● About this task: Wherever the line with "Theorem delta_below_bad_limit (a" sits in the listing below, transcribe from it up to and including the line with "rewrite E. destruct", exactly, and leave the remaining lines out.

● Dataset:
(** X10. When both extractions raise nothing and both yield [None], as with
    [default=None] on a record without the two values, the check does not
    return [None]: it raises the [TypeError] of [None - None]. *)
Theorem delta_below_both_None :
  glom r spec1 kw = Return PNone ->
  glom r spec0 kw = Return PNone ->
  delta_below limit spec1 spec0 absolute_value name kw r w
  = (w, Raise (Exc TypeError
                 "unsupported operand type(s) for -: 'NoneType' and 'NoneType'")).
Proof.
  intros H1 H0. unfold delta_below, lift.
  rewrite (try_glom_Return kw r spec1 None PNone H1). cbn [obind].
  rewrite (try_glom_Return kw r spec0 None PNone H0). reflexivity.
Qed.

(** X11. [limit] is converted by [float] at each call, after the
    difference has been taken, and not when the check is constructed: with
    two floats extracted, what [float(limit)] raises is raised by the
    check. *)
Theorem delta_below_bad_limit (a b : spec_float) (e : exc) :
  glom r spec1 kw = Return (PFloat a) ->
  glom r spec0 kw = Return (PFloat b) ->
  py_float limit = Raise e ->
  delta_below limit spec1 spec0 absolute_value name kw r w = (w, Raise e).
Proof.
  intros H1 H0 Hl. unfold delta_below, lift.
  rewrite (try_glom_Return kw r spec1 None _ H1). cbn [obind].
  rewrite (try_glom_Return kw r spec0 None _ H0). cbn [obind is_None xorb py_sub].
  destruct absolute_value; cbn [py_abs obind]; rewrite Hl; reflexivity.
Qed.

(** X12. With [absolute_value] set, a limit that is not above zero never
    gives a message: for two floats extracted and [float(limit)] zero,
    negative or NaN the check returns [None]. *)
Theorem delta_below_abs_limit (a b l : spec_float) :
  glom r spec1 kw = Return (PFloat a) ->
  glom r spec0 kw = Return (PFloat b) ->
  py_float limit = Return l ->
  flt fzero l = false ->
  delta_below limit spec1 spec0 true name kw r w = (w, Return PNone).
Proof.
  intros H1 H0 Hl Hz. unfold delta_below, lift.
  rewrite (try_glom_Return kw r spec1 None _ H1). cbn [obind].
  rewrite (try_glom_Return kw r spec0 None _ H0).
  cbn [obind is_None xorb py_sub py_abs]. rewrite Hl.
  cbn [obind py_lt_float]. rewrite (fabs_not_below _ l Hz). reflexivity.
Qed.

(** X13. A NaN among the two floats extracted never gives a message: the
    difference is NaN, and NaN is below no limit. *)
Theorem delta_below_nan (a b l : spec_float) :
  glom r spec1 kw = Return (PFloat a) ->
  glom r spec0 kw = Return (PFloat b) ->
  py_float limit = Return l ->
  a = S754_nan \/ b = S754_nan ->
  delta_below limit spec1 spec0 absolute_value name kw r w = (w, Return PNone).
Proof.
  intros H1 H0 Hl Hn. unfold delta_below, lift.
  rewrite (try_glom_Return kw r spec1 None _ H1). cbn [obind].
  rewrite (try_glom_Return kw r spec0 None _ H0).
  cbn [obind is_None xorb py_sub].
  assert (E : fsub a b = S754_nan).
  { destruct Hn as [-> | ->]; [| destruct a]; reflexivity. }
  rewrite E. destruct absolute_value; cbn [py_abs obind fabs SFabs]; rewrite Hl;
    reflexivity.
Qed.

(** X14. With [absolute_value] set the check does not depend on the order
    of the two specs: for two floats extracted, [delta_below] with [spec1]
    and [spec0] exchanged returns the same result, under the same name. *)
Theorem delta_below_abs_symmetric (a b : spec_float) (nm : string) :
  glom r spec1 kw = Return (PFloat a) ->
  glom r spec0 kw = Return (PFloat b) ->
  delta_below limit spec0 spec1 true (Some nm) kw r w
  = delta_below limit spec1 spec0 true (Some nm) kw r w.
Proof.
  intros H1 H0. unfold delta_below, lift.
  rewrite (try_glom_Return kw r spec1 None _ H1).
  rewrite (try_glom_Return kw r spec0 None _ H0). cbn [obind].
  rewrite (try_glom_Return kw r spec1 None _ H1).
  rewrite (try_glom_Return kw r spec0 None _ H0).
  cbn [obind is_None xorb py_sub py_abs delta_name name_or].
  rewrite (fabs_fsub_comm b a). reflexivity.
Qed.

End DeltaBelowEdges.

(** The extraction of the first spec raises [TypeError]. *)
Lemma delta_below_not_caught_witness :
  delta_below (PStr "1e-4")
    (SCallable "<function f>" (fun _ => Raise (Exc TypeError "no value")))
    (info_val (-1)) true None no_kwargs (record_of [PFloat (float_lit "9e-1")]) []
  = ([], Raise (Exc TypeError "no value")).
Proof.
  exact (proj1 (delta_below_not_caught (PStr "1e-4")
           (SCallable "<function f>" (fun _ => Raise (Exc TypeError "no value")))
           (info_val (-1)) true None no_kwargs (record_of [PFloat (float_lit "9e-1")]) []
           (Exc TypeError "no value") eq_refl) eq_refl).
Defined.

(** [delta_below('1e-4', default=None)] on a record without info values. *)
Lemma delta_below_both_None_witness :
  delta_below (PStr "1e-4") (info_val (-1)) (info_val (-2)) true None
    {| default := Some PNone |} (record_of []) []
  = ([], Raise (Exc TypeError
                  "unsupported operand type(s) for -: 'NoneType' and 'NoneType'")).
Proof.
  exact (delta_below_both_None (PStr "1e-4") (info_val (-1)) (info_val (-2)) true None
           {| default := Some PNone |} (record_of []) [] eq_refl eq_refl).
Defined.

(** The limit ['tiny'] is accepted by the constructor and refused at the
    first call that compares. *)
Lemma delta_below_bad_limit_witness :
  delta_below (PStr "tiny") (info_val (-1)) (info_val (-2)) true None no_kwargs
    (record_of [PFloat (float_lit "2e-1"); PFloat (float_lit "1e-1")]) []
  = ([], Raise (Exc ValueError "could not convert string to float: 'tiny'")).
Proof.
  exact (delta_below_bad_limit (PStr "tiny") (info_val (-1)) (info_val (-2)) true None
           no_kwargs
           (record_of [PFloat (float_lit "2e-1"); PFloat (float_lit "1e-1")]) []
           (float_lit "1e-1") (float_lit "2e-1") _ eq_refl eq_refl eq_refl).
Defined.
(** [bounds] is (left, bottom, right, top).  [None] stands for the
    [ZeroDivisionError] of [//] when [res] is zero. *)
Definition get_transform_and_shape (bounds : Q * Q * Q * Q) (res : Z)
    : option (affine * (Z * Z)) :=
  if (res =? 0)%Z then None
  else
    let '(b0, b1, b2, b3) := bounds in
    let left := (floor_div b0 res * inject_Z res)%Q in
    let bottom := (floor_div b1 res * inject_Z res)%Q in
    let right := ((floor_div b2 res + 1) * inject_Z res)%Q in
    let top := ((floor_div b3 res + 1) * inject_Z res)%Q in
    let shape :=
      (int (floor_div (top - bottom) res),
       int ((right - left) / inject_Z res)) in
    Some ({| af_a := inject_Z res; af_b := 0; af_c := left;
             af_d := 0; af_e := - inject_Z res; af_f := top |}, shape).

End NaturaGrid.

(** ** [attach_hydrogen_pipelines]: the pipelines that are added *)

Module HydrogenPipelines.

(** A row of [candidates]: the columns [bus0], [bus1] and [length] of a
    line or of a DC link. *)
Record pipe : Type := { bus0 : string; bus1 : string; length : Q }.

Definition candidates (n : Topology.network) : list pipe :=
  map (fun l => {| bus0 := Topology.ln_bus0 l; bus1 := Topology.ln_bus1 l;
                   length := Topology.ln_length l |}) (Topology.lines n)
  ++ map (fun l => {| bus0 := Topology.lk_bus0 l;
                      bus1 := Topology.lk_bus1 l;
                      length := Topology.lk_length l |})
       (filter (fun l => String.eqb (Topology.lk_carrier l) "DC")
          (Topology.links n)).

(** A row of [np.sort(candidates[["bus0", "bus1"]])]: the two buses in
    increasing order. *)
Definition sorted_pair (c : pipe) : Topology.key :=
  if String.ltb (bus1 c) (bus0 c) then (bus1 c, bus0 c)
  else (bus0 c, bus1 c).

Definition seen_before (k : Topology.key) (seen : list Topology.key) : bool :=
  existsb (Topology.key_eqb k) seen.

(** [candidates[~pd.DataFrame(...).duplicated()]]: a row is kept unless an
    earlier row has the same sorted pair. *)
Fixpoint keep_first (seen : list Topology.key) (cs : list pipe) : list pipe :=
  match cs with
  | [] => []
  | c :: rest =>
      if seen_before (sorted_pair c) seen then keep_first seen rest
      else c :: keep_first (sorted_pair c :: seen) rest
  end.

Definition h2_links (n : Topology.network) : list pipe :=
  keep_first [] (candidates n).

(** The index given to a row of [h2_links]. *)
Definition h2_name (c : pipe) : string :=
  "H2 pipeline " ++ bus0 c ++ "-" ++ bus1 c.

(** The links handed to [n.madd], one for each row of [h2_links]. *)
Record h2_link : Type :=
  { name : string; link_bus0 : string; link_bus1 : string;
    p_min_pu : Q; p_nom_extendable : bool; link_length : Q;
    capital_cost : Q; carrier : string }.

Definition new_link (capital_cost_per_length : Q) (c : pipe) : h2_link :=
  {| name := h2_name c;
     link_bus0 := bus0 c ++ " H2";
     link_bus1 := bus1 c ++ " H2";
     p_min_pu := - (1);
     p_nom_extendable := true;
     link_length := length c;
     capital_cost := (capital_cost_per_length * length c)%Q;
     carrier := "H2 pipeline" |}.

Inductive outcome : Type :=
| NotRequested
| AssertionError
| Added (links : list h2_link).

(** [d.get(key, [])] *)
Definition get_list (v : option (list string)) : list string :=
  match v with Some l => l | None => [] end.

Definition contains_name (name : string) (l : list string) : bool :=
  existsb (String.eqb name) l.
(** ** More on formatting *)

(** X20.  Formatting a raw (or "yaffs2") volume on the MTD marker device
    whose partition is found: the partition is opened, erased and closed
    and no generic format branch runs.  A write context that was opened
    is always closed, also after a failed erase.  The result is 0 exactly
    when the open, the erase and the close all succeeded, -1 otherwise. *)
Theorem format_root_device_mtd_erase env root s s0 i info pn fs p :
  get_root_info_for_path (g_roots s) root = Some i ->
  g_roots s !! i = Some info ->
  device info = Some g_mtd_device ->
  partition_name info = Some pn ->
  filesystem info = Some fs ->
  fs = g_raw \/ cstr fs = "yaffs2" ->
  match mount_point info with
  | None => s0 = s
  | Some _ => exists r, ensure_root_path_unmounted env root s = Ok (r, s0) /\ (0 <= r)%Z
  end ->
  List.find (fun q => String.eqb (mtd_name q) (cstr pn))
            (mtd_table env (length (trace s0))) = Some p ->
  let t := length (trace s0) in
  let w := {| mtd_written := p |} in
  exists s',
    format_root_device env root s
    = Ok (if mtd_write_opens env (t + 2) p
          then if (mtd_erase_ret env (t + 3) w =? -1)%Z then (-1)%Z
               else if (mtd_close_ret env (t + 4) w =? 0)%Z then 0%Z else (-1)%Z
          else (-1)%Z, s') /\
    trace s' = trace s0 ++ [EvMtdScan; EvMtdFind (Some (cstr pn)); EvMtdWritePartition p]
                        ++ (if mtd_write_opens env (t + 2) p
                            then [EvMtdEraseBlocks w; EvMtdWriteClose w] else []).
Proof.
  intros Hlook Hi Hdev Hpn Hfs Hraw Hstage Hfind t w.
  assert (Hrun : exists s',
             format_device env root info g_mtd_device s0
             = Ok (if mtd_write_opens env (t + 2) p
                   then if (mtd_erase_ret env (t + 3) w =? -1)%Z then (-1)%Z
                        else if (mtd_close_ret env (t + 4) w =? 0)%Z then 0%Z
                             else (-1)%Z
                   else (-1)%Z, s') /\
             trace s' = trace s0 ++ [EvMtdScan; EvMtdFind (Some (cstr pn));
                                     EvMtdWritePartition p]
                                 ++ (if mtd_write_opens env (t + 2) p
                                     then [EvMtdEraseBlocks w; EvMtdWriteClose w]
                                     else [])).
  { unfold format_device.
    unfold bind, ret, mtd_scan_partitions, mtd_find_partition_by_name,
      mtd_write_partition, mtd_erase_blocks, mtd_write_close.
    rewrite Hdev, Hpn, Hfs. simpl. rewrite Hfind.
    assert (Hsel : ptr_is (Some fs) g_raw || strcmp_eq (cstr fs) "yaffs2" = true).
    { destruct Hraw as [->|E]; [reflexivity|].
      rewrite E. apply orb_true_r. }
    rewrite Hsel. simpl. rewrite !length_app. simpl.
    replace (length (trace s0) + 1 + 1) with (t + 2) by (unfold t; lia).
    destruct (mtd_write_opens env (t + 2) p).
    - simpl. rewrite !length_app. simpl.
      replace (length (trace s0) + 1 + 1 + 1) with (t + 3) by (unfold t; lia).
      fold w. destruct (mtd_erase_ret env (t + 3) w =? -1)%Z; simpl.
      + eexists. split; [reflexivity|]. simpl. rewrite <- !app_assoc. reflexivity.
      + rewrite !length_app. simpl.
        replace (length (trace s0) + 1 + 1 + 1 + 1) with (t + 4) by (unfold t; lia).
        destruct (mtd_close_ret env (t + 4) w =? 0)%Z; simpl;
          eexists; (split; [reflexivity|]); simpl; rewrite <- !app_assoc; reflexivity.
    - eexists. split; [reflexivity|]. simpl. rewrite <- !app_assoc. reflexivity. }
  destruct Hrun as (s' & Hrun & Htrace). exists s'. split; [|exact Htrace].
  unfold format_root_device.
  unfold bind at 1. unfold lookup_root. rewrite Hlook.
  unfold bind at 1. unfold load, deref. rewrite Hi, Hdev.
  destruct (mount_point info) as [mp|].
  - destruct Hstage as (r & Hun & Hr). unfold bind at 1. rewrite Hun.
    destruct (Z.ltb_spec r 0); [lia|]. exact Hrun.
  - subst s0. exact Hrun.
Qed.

● Response:
Theorem delta_below_bad_limit (a b : spec_float) (e : exc) :
  glom r spec1 kw = Return (PFloat a) ->
  glom r spec0 kw = Return (PFloat b) ->
  py_float limit = Raise e ->
  delta_below limit spec1 spec0 absolute_value name kw r w = (w, Raise e).
Proof.
  intros H1 H0 Hl. unfold delta_below, lift.
  rewrite (try_glom_Return kw r spec1 None _ H1). cbn [obind].
  rewrite (try_glom_Return kw r spec0 None _ H0). cbn [obind is_None xorb py_sub].
  destruct absolute_value; cbn [py_abs obind]; rewrite Hl; reflexivity.
Qed.

(** X12. With [absolute_value] set, a limit that is not above zero never
    gives a message: for two floats extracted and [float(limit)] zero,
    negative or NaN the check returns [None]. *)
Theorem delta_below_abs_limit (a b l : spec_float) :
  glom r spec1 kw = Return (PFloat a) ->
  glom r spec0 kw = Return (PFloat b) ->
  py_float limit = Return l ->
  flt fzero l = false ->
  delta_below limit spec1 spec0 true name kw r w = (w, Return PNone).
Proof.
  intros H1 H0 Hl Hz. unfold delta_below, lift.
  rewrite (try_glom_Return kw r spec1 None _ H1). cbn [obind].
  rewrite (try_glom_Return kw r spec0 None _ H0).
  cbn [obind is_None xorb py_sub py_abs]. rewrite Hl.
  cbn [obind py_lt_float]. rewrite (fabs_not_below _ l Hz). reflexivity.
Qed.

(** X13. A NaN among the two floats extracted never gives a message: the
    difference is NaN, and NaN is below no limit. *)
Theorem delta_below_nan (a b l : spec_float) :
  glom r spec1 kw = Return (PFloat a) ->
  glom r spec0 kw = Return (PFloat b) ->
  py_float limit = Return l ->
  a = S754_nan \/ b = S754_nan ->
  delta_below limit spec1 spec0 absolute_value name kw r w = (w, Return PNone).
Proof.
  intros H1 H0 Hl Hn. unfold delta_below, lift.
  rewrite (try_glom_Return kw r spec1 None _ H1). cbn [obind].
  rewrite (try_glom_Return kw r spec0 None _ H0).
  cbn [obind is_None xorb py_sub].
  assert (E : fsub a b = S754_nan).
  { destruct Hn as [-> | ->]; [| destruct a]; reflexivity. }
  rewrite E. destruct absolute_value; cbn [py_abs obind fabs SFabs]; rewrite Hl;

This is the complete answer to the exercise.